» Problem to solve: Pull every line from the records that has the word "intros" in it.
■ ■ ■ ■ ■
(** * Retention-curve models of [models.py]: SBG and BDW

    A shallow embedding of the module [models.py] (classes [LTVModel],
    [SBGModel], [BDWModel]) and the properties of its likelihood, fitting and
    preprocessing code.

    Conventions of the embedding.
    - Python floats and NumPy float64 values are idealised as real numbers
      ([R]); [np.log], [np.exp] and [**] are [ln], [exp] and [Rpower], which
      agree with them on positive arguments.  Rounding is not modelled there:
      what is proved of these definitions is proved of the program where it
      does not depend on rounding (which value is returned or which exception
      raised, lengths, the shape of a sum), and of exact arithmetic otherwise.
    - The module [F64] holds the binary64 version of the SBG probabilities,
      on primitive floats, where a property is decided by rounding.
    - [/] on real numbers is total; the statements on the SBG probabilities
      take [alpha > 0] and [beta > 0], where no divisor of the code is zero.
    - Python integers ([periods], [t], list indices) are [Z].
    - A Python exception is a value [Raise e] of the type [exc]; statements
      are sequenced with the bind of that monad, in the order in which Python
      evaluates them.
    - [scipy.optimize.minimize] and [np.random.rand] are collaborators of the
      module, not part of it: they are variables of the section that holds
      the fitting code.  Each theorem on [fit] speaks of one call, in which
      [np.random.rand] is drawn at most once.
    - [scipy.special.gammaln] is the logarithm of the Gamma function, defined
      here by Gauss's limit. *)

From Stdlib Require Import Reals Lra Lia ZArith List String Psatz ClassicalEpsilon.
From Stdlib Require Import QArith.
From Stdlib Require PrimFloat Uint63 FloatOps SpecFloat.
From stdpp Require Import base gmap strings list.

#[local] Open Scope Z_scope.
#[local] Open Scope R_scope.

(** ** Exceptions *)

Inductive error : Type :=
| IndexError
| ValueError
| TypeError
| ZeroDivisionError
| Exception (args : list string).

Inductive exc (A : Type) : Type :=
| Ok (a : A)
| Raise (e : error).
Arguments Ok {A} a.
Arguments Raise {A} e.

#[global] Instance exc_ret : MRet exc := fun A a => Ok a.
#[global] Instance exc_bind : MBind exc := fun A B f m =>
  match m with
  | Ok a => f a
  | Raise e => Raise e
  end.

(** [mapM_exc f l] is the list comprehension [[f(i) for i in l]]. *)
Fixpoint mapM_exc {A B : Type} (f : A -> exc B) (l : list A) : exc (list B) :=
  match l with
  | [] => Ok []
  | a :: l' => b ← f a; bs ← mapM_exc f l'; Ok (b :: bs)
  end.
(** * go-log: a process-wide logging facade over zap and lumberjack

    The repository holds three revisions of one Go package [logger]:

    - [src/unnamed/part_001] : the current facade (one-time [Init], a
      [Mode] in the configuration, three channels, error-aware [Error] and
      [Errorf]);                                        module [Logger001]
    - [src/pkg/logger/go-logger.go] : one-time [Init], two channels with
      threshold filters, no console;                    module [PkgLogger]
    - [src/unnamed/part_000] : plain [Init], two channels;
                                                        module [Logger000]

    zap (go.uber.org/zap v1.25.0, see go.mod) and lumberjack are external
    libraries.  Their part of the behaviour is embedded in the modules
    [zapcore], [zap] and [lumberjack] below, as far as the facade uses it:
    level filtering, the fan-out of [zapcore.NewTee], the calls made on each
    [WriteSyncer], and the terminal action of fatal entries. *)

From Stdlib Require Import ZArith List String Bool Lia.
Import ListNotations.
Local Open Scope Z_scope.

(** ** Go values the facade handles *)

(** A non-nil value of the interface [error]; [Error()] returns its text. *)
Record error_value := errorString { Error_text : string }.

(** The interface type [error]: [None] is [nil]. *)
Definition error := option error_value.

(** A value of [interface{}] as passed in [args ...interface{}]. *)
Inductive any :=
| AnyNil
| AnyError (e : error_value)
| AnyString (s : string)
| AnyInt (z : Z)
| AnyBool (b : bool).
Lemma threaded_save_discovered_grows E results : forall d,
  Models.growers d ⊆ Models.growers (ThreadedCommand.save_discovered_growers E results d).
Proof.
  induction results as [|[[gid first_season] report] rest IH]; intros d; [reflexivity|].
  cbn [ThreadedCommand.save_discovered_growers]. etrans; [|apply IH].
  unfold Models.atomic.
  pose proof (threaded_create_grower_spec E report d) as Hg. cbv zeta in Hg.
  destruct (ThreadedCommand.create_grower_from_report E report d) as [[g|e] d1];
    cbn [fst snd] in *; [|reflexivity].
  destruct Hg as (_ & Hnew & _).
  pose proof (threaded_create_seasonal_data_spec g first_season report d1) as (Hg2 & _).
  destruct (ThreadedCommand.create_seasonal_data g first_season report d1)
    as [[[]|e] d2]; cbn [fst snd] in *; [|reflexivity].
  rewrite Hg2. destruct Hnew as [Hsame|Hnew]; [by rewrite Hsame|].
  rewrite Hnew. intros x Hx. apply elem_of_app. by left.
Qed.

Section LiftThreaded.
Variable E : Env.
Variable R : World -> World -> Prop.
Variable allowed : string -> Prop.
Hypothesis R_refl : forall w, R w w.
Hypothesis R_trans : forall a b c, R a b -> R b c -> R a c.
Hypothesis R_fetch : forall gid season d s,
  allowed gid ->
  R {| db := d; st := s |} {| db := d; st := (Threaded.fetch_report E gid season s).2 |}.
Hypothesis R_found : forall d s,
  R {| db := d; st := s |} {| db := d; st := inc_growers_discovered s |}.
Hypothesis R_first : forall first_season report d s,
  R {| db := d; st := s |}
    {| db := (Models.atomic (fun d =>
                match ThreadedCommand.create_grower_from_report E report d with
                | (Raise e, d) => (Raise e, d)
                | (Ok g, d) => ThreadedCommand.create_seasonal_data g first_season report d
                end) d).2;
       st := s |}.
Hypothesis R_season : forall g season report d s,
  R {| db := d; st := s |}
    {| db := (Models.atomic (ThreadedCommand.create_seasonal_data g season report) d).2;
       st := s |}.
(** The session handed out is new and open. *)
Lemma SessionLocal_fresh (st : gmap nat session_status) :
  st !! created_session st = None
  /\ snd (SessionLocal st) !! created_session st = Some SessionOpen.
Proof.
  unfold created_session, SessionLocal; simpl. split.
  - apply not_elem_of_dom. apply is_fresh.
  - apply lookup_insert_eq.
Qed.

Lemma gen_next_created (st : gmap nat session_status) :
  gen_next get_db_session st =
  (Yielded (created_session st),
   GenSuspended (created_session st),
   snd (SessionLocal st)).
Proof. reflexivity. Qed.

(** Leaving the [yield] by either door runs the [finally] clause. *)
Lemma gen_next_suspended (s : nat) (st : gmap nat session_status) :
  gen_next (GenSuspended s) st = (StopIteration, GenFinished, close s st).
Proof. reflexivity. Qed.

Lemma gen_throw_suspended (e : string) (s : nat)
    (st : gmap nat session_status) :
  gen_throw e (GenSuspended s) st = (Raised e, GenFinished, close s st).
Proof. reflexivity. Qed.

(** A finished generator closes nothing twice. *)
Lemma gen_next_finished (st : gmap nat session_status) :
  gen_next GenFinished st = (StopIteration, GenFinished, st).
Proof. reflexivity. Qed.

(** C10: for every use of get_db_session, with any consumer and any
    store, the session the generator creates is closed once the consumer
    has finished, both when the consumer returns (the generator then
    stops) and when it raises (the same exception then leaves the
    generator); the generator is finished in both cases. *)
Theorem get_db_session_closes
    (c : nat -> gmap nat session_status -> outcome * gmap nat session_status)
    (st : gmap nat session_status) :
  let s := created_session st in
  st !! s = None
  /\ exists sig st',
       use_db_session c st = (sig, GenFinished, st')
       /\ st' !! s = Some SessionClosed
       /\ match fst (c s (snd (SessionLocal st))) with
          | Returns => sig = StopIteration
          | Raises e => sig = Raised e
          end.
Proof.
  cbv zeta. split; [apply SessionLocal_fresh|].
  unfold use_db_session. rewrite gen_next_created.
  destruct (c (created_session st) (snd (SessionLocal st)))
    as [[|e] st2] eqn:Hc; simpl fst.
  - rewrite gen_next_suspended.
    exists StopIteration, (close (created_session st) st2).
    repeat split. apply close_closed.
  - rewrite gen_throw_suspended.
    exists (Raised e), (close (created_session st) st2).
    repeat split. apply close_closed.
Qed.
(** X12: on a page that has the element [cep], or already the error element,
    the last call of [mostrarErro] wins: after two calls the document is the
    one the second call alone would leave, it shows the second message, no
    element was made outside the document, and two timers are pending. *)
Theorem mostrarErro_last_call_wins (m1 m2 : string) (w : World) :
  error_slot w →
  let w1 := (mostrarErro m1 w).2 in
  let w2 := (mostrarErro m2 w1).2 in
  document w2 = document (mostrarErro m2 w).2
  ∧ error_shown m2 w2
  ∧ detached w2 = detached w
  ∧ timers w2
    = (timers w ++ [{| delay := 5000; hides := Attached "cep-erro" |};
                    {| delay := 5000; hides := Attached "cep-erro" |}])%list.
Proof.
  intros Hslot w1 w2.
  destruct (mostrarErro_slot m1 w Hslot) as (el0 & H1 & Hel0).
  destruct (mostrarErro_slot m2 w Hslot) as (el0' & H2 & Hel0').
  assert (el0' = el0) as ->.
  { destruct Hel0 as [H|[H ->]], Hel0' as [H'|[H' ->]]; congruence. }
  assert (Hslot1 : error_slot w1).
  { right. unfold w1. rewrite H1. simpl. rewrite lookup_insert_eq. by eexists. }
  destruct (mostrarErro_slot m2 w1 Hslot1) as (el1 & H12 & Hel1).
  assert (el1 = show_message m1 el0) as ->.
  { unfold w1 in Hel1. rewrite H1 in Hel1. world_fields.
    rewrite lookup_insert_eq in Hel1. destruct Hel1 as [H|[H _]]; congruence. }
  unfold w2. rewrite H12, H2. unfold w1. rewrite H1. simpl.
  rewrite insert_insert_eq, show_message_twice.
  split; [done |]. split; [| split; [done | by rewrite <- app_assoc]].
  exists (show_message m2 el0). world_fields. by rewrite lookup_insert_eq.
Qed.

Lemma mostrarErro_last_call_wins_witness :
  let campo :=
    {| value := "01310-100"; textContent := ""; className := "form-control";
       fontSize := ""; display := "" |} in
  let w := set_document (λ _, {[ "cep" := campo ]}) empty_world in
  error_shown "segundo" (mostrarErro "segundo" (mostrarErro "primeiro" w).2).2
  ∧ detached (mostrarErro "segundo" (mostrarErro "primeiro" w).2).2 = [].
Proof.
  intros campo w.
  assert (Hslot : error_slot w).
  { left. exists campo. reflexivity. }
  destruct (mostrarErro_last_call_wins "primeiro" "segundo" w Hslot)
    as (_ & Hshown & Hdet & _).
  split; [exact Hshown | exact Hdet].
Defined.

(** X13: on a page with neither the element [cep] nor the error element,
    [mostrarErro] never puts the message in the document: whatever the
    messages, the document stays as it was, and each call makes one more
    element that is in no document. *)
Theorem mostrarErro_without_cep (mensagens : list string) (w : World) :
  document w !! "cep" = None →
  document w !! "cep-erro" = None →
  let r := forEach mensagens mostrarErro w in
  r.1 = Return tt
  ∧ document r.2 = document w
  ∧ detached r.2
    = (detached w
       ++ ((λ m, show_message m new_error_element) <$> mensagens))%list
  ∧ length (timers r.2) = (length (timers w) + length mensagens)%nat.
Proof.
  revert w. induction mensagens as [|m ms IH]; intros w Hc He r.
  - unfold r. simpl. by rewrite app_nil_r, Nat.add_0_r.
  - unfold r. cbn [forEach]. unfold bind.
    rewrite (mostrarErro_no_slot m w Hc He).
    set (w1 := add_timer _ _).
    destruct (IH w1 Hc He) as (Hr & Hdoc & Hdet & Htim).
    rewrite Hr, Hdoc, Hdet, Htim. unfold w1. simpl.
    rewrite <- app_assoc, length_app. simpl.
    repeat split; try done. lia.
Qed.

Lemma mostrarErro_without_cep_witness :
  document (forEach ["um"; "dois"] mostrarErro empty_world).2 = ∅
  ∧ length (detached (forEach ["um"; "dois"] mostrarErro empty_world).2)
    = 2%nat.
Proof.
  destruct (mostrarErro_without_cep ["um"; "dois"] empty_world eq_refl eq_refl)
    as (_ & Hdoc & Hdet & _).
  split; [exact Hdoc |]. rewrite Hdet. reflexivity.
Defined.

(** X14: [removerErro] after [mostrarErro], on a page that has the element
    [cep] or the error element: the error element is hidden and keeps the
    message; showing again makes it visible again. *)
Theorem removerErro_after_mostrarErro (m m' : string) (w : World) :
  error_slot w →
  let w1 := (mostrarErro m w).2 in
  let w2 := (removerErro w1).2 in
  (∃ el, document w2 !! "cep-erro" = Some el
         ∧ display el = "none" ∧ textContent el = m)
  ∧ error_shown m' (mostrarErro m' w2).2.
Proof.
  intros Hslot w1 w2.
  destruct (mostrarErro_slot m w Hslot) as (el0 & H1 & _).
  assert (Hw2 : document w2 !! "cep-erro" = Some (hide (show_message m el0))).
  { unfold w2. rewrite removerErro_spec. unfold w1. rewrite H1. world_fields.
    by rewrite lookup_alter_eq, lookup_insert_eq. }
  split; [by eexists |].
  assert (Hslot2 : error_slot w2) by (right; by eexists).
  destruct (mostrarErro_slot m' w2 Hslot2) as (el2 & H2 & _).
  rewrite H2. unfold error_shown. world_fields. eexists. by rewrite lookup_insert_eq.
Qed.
■ ■ ■ ■ ■
» Task response:
  induction results as [|[[gid first_season] report] rest IH]; intros d; [reflexivity|].
  rewrite Hnew. intros x Hx. apply elem_of_app. by left.
  intros Hslot w1 w2.
  intros campo w.
  revert w. induction mensagens as [|m ms IH]; intros w Hc He r.
  intros Hslot w1 w2.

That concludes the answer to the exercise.